Nothing outside the range is wanted. Repeat exactly the lines below from the one with "rewrite length_fmap, length_seqZ. intros." through the one with "unfold sub. cbn.".

┏━━

(* ===== verification/CordSem.v ===== *)
(** * CordSem: what a cord denotes, and its well-formedness

    [chars x] is the sequence of characters a cord stands for, the abstract value
    the interface of [cord.h] talks about.  [wfn] is the invariant of a node: the
    lengths, depths and left lengths recorded in it are those of what it denotes.
    The lemmas relate the macros, the function nodes, concatenation and substrings
    to [chars]. *)

From Stdlib Require Import ZArith Lia.
From stdpp Require Import base gmap list.
From S2P Require Import Prelude Cord.

Module CordSem.
Import Cord.


(** The [n] elements of [l] from index [i]. *)
Definition sub {A} (i n : Z) (l : list A) : list A := take (Z.to_nat n) (drop (Z.to_nat i) l).

Definition zlen {A} (l : list A) : Z := Z.of_nat (length l).

Fixpoint chars (x : cord) : list Z :=
  match x with
  | CORD_EMPTY => []
  | Str s => s
  | Concat _ _ _ lc rc => chars lc ++ chars rc
  | Fn len fn => fn <$> seqZ 0 len
  | Substr len _ c i => sub i len (chars c)
  end.

Notation clen x := (zlen (chars x)).

Definition is_byte (c : Z) : Prop := 0 <= c < 256.
(** A character of a C string before its terminator. *)
Definition is_char (c : Z) : Prop := 0 < c < 256.

(** The depth as [CORD_cat] counts it: 0 for every leaf. *)
Definition dep (x : cord) : Z := match x with Concat d _ _ _ _ => d | _ => 0 end.

Definition access_ok (k : access_kind) (c : cord) : Prop :=
  match k, c with
  | Index, Str _ => True
  | Apply, (Fn _ _ | Substr _ _ _ _) => True
  | _, _ => False
  end.

Fixpoint wfn (x : cord) : Prop :=
  match x with
  | CORD_EMPTY => False
  | Str s => s <> [] /\ Forall is_char s /\ zlen s < W64
  | Concat d ll len lc rc =>
    wfn lc /\ wfn rc /\
    len = clen lc + clen rc /\ len < W64 /\
    ll = (if clen lc <=? MAX_LEFT_LEN then clen lc else 0) /\
    d = 1 + Z.max (dep lc) (dep rc)
  | Fn len fn => 0 < len < W64 /\ forall i, is_byte (fn i)
  | Substr len k c i => wfn c /\ access_ok k c /\ 0 < len /\ 0 <= i /\ i + len <= clen c
  end.

Definition wf (x : cord) : Prop := x = CORD_EMPTY \/ wfn x.

(** ** Lists and integers *)

Lemma zlen_nonneg {A} (l : list A) : 0 <= zlen l.
Proof. unfold zlen. lia. Qed.

Lemma zlen_app {A} (l k : list A) : zlen (l ++ k) = zlen l + zlen k.
Proof. unfold zlen. rewrite length_app. lia. Qed.

Lemma zlen_sub {A} (i n : Z) (l : list A) :
  0 <= i -> 0 <= n -> i + n <= zlen l -> zlen (sub i n l) = n.
Proof. unfold zlen, sub. intros. rewrite length_take, length_drop. lia. Qed.

Lemma zlen_cons {A} (a : A) (l : list A) : zlen (a :: l) = 1 + zlen l.
Proof. unfold zlen. cbn [length]. lia. Qed.

Lemma sub_lookup {A} (i n : Z) (l : list A) (k : nat) :
  0 <= i -> Z.of_nat k < n -> sub i n l !! k = l !! (Z.to_nat i + k)%nat.
Proof. intros. unfold sub. rewrite lookup_take_lt by lia. by rewrite lookup_drop. Qed.

Lemma sub_all {A} (l : list A) (n : Z) : zlen l <= n -> sub 0 n l = l.
Proof. unfold sub, zlen. intros. rewrite drop_0, take_ge; [done|lia]. Qed.

Lemma sub_sub {A} (i n j m : Z) (l : list A) :
  0 <= i -> 0 <= j -> j + m <= n -> sub j m (sub i n l) = sub (j + i) m l.
Proof.
  intros. apply list_eq. intros k. unfold sub.
  destruct (decide (Z.of_nat k < m)).
  - rewrite !lookup_take_lt, !lookup_drop, lookup_take_lt, lookup_drop by lia.
    f_equal. lia.
  - by rewrite !lookup_take_ge by lia.
Qed.

Lemma sub_app_l {A} (i n : Z) (l k : list A) :
  0 <= i -> i + n <= zlen l -> sub i n (l ++ k) = sub i n l.
Proof.
  unfold sub, zlen. intros. destruct (decide (n < 0)).
  { by replace (Z.to_nat n) with 0%nat by lia. }
  rewrite drop_app_le by lia. rewrite take_app_le; [done|]. rewrite length_drop. lia.
Qed.

Lemma sub_app_r {A} (i n : Z) (l k : list A) :
  zlen l <= i -> sub i n (l ++ k) = sub (i - zlen l) n k.
Proof.
  unfold sub, zlen. intros. rewrite drop_app_ge by lia. do 2 f_equal. lia.
Qed.

Lemma sub_app_mid {A} (i n : Z) (l k : list A) :
  0 <= i <= zlen l -> zlen l <= i + n ->
  sub i n (l ++ k) = sub i (zlen l - i) l ++ sub 0 (n - (zlen l - i)) k.
Proof.
  unfold sub, zlen. intros. rewrite drop_app_le by lia.
  rewrite take_app_ge by (rewrite length_drop; lia). rewrite drop_0. f_equal.
  - rewrite take_ge; [done|]. rewrite length_drop. lia.
  - f_equal. rewrite length_drop. lia.
Qed.

Lemma Forall_sub {A} (P : A -> Prop) (i n : Z) (l : list A) : Forall P l -> Forall P (sub i n l).
Proof. intros. unfold sub. by apply Forall_take, Forall_drop. Qed.

Lemma sub_cons {A} (i n : Z) (l : list A) (c : A) :
  0 <= i -> 0 < n -> l !! Z.to_nat i = Some c -> sub i n l = c :: sub (i + 1) (n - 1) l.
Proof.
  intros Hi Hn Hc. unfold sub. rewrite (drop_S _ c (Z.to_nat i)) by done.
  replace (Z.to_nat n) with (S (Z.to_nat (n - 1))) by lia.
  replace (Z.to_nat (i + 1)) with (S (Z.to_nat i)) by lia. done.
Qed.

Lemma wrap64_small (z : Z) : 0 <= z < W64 -> wrap64 z = z.
Proof. intros. unfold wrap64. by apply Z.mod_small. Qed.

Lemma schar_small (d : Z) : -128 <= d < 128 -> schar d = d.
Proof. intros. unfold schar. rewrite Z.mod_small; lia. Qed.

(** ** C strings *)

Lemma cstr_app (s t : list Z) : Forall is_char s -> cstr (s ++ 0 :: t) = Some s.
Proof.
  induction 1 as [|c s Hc Hs IH]; cbn; [done|]. rewrite IH. cbn.
  unfold is_char in Hc. destruct (Z.eqb_spec c 0); [lia|done].
Qed.

Lemma cord_at_c_string (s : list Z) : s <> [] -> Forall is_char s -> cord_at (c_string s) = Some (Str s).
Proof. intros Hn Hs. unfold cord_at, c_string. rewrite cstr_app by done. cbn. by destruct s. Qed.

Lemma get_spec (b : list Z) (i : Z) : 0 <= i -> get b i = b !! Z.to_nat i.
Proof. intros. unfold get. bcase; [lia|done]. Qed.

Lemma get_c_string (s : list Z) (i : Z) : 0 <= i < zlen s -> get (c_string s) i = s !! Z.to_nat i.
Proof.
  unfold zlen. intros. rewrite get_spec by lia. unfold c_string. rewrite lookup_app_l; [done|lia].
Qed.

Lemma memcpy_from_take (b : list Z) (len : Z) :
  0 <= len <= zlen b -> memcpy_from b len = Some (sub 0 len b).
Proof. unfold zlen, memcpy_from, sub. intros. by repeat (bcase; [|lia]). Qed.

Lemma copy_char_substr_ok (s : list Z) (len : Z) :
  0 <= len <= zlen s -> copy_char_substr s len = Some (c_string (sub 0 len s)).
Proof. intros. unfold copy_char_substr. by rewrite memcpy_from_take. Qed.

Lemma zlen_c_string (s : list Z) : zlen (c_string s) = zlen s + 1.
Proof. unfold c_string. by rewrite zlen_app. Qed.

Lemma sub_c_string (s : list Z) (i n : Z) :
  0 <= i -> i + n <= zlen s -> sub i n (c_string s) = sub i n s.
Proof. intros. unfold c_string. by apply sub_app_l. Qed.

Lemma cat_char_substr_ok (s y : list Z) (len_y : Z) :
  0 <= len_y <= zlen y ->
  cat_char_substr (c_string s) (zlen s) y len_y = Some (c_string (s ++ sub 0 len_y y)).
Proof.
  intros. unfold cat_char_substr.
  rewrite !memcpy_from_take; [| |done]; [|rewrite zlen_c_string; pose proof (zlen_nonneg s); lia].
  cbn. rewrite sub_c_string, sub_all by lia. unfold c_string. by rewrite <- app_assoc.
Qed.

Lemma sub_nonnil {A} (i n : Z) (l : list A) :
  0 <= i -> 0 < n -> i + n <= zlen l -> sub i n l <> [].
Proof. intros ??? E. apply (f_equal zlen) in E. rewrite zlen_sub in E by lia. unfold zlen in E. cbn in E. lia. Qed.

Lemma zlen_pos {A} (l : list A) : l <> [] -> 0 < zlen l.
Proof. destruct l; [done|]. rewrite zlen_cons. pose proof (zlen_nonneg l). lia. Qed.

(** A buffer that holds a string of [len] characters: the precondition on
    [const char *y, size_t len_y]. *)
Definition buf_ok (y : list Z) (len : Z) : Prop :=
  0 <= len < zlen y /\ Forall is_char (sub 0 len y) /\ len < W64.

Lemma buf_ok_c_string (s : list Z) : Forall is_char s -> zlen s < W64 -> buf_ok (c_string s) (zlen s).
Proof.
  intros. unfold buf_ok. rewrite sub_c_string, sub_all by lia.
  rewrite zlen_c_string. pose proof (zlen_nonneg s). split; [lia|done].
Qed.

Lemma share_or_copy_ok (y : list Z) (len : Z) :
  0 < len -> buf_ok y len -> share_or_copy y len = Some (Str (sub 0 len y)).
Proof.
  intros Hl (Hr & Hc & _). unfold share_or_copy. rewrite get_spec by lia.
  destruct (y !! Z.to_nat len) as [c|] eqn:E;
    [|apply lookup_ge_None in E; unfold zlen in *; lia]. cbn.
  assert (Hn : sub 0 len y <> []) by (apply sub_nonnil; lia).
  destruct (Z.eqb_spec c 0) as [->|Hc0].
  - unfold cord_at. assert (Hy : cstr y = Some (sub 0 len y)).
    { rewrite <- (take_drop_middle _ _ _ E) at 1. by apply cstr_app. }
    rewrite Hy. cbn. by destruct (sub 0 len y).
  - rewrite copy_char_substr_ok by lia. cbn. by apply cord_at_c_string.
Qed.

(** ** Nodes *)

Lemma clen_Concat d ll len lc rc : clen (Concat d ll len lc rc) = clen lc + clen rc.
Proof. cbn. apply zlen_app. Qed.

Lemma wfn_clen (x : cord) : wfn x -> 0 < clen x < W64.
Proof.
  induction x as [|s|d ll len lc IHl rc IHr|len fn|len k c IH i]; cbn [wfn]; [done|..].
  - intros (? & ? & ?). split; [|done]. by apply zlen_pos.
  - intros (Hl & Hr & -> & ? & _). rewrite clen_Concat in *.
    specialize (IHl Hl). specialize (IHr Hr). lia.
  - intros [? _]. cbn. unfold zlen. rewrite length_fmap, length_seqZ. lia.
  - intros (Hc & ? & ? & ? & ?). specialize (IH Hc). cbn [chars]. rewrite zlen_sub; lia.
Qed.

Lemma GEN_LEN_ok (x : cord) : wfn x -> GEN_LEN x = Some (clen x).
Proof.
  destruct x; cbn [wfn]; [done|..].
  - done.
  - intros (? & ? & -> & _). rewrite clen_Concat. done.
  - intros [? _]. cbn. f_equal. unfold zlen. rewrite length_fmap, length_seqZ. lia.
  - intros (Hc & ? & ? & ? & ?). cbn. f_equal. rewrite zlen_sub; lia.
Qed.

Definition is_str (x : cord) : bool := match x with Str _ => true | _ => false end.

Lemma CORD_IS_STRING_ok (x : cord) : wfn x -> CORD_IS_STRING x = Some (is_str x).
Proof. by destruct x. Qed.

Lemma LEN_ok (x : cord) : wfn x -> is_str x = false -> LEN x = Some (clen x).
Proof. intros H ?. rewrite <- GEN_LEN_ok by done. by destruct x. Qed.

Lemma DEPTH_ok (x : cord) : wfn x -> is_str x = false -> DEPTH x = Some (dep x).
Proof. by destruct x. Qed.

Lemma LEFT_LEN_ok d ll len lc rc :
  wfn (Concat d ll len lc rc) -> LEFT_LEN (Concat d ll len lc rc) = Some (clen lc).
Proof.
  intros (Hl & Hr & -> & Hw & -> & _). cbn [LEFT_LEN].
  pose proof (wfn_clen _ Hl). pose proof (wfn_clen _ Hr).
  destruct (Z.leb_spec (clen lc) MAX_LEFT_LEN).
  - destruct (Z.eqb_spec (clen lc) 0); [lia|done].
  - rewrite Z.eqb_refl, CORD_IS_STRING_ok by done. cbn [negb mbind option_bind].
    destruct (is_str lc) eqn:E; [|by apply LEN_ok].
    rewrite GEN_LEN_ok by done. cbn. rewrite wrap64_small by lia. f_equal. lia.
Qed.

Lemma dep_nonneg (x : cord) : wfn x -> 0 <= dep x.
Proof.
  induction x; cbn [wfn dep]; try lia. intros (? & ? & _ & _ & _ & ->).
  specialize (IHx1 ltac:(done)). lia.
Qed.

Lemma chars_bytes (x : cord) : wfn x -> Forall is_byte (chars x).
Proof.
  induction x as [|s|d ll len lc IHl rc IHr|len fn|len k c IH i]; cbn [wfn chars]; [done|..].
  - intros (_ & H & _). eapply Forall_impl; [done|]. unfold is_char, is_byte. lia.
  - intros (? & ? & _). apply Forall_app; auto.
  - intros [_ H]. apply Forall_fmap, Forall_forall. auto.
  - intros (? & _). apply Forall_sub. auto.
Qed.

(** The characters a function node returns are those it denotes. *)
Lemma call_fn_ok (x : cord) (i : Z) :
  wfn x -> IS_FUNCTION x = true -> 0 <= i < clen x -> call_fn x i = chars x !! Z.to_nat i.
Proof.
  revert i. induction x as [|s|d ll len lc IHl rc IHr|len fn|len k c IH j];
    intros i; cbn [IS_FUNCTION]; try done.
  - intros H _ Hi. pose proof (wfn_clen _ H) as Hl. revert Hi Hl. cbn. unfold zlen.
    rewrite length_fmap, length_seqZ. intros. rewrite list_lookup_fmap, lookup_seqZ_lt by lia.
    cbn. do 2 f_equal. lia.
  - intros H _ Hi. pose proof (wfn_clen _ H). destruct H as (Hc & Hk & ? & ? & ?).
    pose proof (wfn_clen _ Hc). revert Hi. cbn [chars]. rewrite zlen_sub by lia. intros Hi.
    rewrite sub_lookup by lia.
    replace (Z.to_nat j + Z.to_nat i)%nat with (Z.to_nat (i + j)) by lia.
    assert (Ew : wrap64 (i + j) = i + j) by (apply wrap64_small; lia).
    assert (Hij : 0 <= i + j < clen c) by lia.
    destruct k, c; cbn [access_ok] in Hk; try done; cbn [call_fn]; rewrite Ew.
    + by apply get_c_string.
    + apply IH; [done|done|lia].
    + apply IH; [done|done|lia].
Qed.

(** ** The character loop of the function nodes *)

Lemma fn_chars_ok (fn : Z -> option Z) (l : list Z) (n : nat) (i : Z) :
  0 <= i -> i + Z.of_nat n <= zlen l -> Forall is_byte l ->
  (forall j, i <= j < i + Z.of_nat n -> fn j = l !! Z.to_nat j) ->
  fn_chars fn i n = Some (if decide (Forall is_char (sub i (Z.of_nat n) l))
                          then Some (sub i (Z.of_nat n) l) else None).
Proof.
  revert i. induction n as [|n IH]; intros i Hi Hn Hb Hf; cbn [fn_chars].
  { unfold sub. cbn. rewrite decide_True by done. done. }
  destruct (lookup_lt_is_Some_2 l (Z.to_nat i)) as [c Hc]; [unfold zlen in Hn; lia|].
  rewrite Hf, Hc by lia. cbn.
  pose proof (proj1 (Forall_lookup _ _) Hb _ _ Hc) as Hcb.
  assert (E : sub i (Z.of_nat (S n)) l = c :: sub (i + 1) (Z.of_nat n) l).
  { rewrite (sub_cons _ _ _ c) by (done || lia). do 2 f_equal. lia. }
  destruct (Z.eqb_spec c 0) as [->|Hc0].
  - rewrite decide_False; [done|]. rewrite E. intros H%Forall_cons.
    unfold is_char in H. lia.
  - rewrite (IH (i + 1)) by (done || lia || (intros; apply Hf; lia)). cbn. rewrite E.
    assert (is_char c) by (unfold is_char, is_byte in *; lia).
    destruct (decide (Forall is_char (sub (i + 1) (Z.of_nat n) l))) as [Hs|Hs].
    + rewrite decide_True; [done|]. by constructor.
    + rewrite decide_False; [done|]. by intros [_ ?]%Forall_cons.
Qed.

(** [CORD_from_fn_inner] on a function whose characters are [l] gives a cord that
    denotes [l]: a string when it is short and holds no NUL, else the node. *)
Lemma CORD_from_fn_inner_ok (fn : Z -> option Z) (node : cord) (l : list Z) :
  zlen l < W64 -> Forall is_byte l ->
  (forall j, 0 <= j < zlen l -> fn j = l !! Z.to_nat j) ->
  (l <> [] -> wfn node /\ chars node = l /\ dep node = 0) ->
  exists y, CORD_from_fn_inner fn node (zlen l) = Some y /\ wf y /\ chars y = l /\ dep y = 0.
Proof.
  intros Hw Hb Hf Hnode. unfold CORD_from_fn_inner. pose proof (zlen_nonneg l).
  destruct (Z.eqb_spec (zlen l) 0) as [E|Hn].
  { exists CORD_EMPTY. unfold zlen in E. destruct l; [|cbn in E; lia]. by repeat split; [left|..]. }
  destruct Hnode as (Hwf & Hch & Hd); [intros ->; apply Hn; done|].
  assert (Hnd : exists y, Some node = Some y /\ wf y /\ chars y = l /\ dep y = 0).
  { exists node. by repeat split; [right|..]. }
  destruct (Z.leb_spec (zlen l) SHORT_LIMIT); [|done].
  rewrite (fn_chars_ok fn l) by (done || lia || (intros; apply Hf; lia)).
  rewrite Z2Nat.id, sub_all by lia. cbn. case_decide as Hc; [|done].
  rewrite copy_char_substr_ok by lia. cbn. rewrite sub_all by lia.
  assert (l <> []) by (intros ->; apply Hn; done).
  rewrite cord_at_c_string by done. eexists. split; [done|]. by repeat split; [right|..].
Qed.

Lemma CORD_substr_closure_ok (x : cord) (i n : Z) (k : access_kind) :
  wfn x -> access_ok k x -> 0 < n -> 0 <= i -> i + n <= clen x ->
  exists y, CORD_substr_closure x i n k = Some y /\ wfn y /\ chars y = sub i n (chars x) /\ dep y = 0.
Proof.
  intros Hx Hk Hn Hi Hin. unfold CORD_substr_closure. pose proof (wfn_clen _ Hx).
  assert (Hs : wfn (Substr n k x i)) by (cbn; auto).
  assert (El : zlen (sub i n (chars x)) = n) by (apply zlen_sub; lia).
  destruct (CORD_from_fn_inner_ok (call_fn (Substr n k x i)) (Substr n k x i) (sub i n (chars x)))
    as (y & Hy & Hwf & Hch & Hd).
  - lia.
  - apply Forall_sub, chars_bytes, Hx.
  - intros j Hj. by apply (call_fn_ok (Substr n k x i)).
  - done.
  - rewrite El in Hy. exists y. split_and!; [done| |done|done].
    destruct Hwf as [->|?]; [|done]. exfalso. cbn in Hch. rewrite <- Hch in El. unfold zlen in El. cbn in El. lia.
Qed.

End CordSem.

┗━━

» Exercise result:
    rewrite length_fmap, length_seqZ. intros. rewrite list_lookup_fmap, lookup_seqZ_lt by lia.
    cbn. do 2 f_equal. lia.
  - intros H _ Hi. pose proof (wfn_clen _ H). destruct H as (Hc & Hk & ? & ? & ?).
    pose proof (wfn_clen _ Hc). revert Hi. cbn [chars]. rewrite zlen_sub by lia. intros Hi.
    rewrite sub_lookup by lia.
    replace (Z.to_nat j + Z.to_nat i)%nat with (Z.to_nat (i + j)) by lia.
    assert (Ew : wrap64 (i + j) = i + j) by (apply wrap64_small; lia).
    assert (Hij : 0 <= i + j < clen c) by lia.
    destruct k, c; cbn [access_ok] in Hk; try done; cbn [call_fn]; rewrite Ew.
    + by apply get_c_string.
    + apply IH; [done|done|lia].
    + apply IH; [done|done|lia].
Qed.

(** ** The character loop of the function nodes *)

Lemma fn_chars_ok (fn : Z -> option Z) (l : list Z) (n : nat) (i : Z) :
  0 <= i -> i + Z.of_nat n <= zlen l -> Forall is_byte l ->
  (forall j, i <= j < i + Z.of_nat n -> fn j = l !! Z.to_nat j) ->
  fn_chars fn i n = Some (if decide (Forall is_char (sub i (Z.of_nat n) l))
                          then Some (sub i (Z.of_nat n) l) else None).
Proof.
  revert i. induction n as [|n IH]; intros i Hi Hn Hb Hf; cbn [fn_chars].
  { unfold sub. cbn. rewrite decide_True by done. done. }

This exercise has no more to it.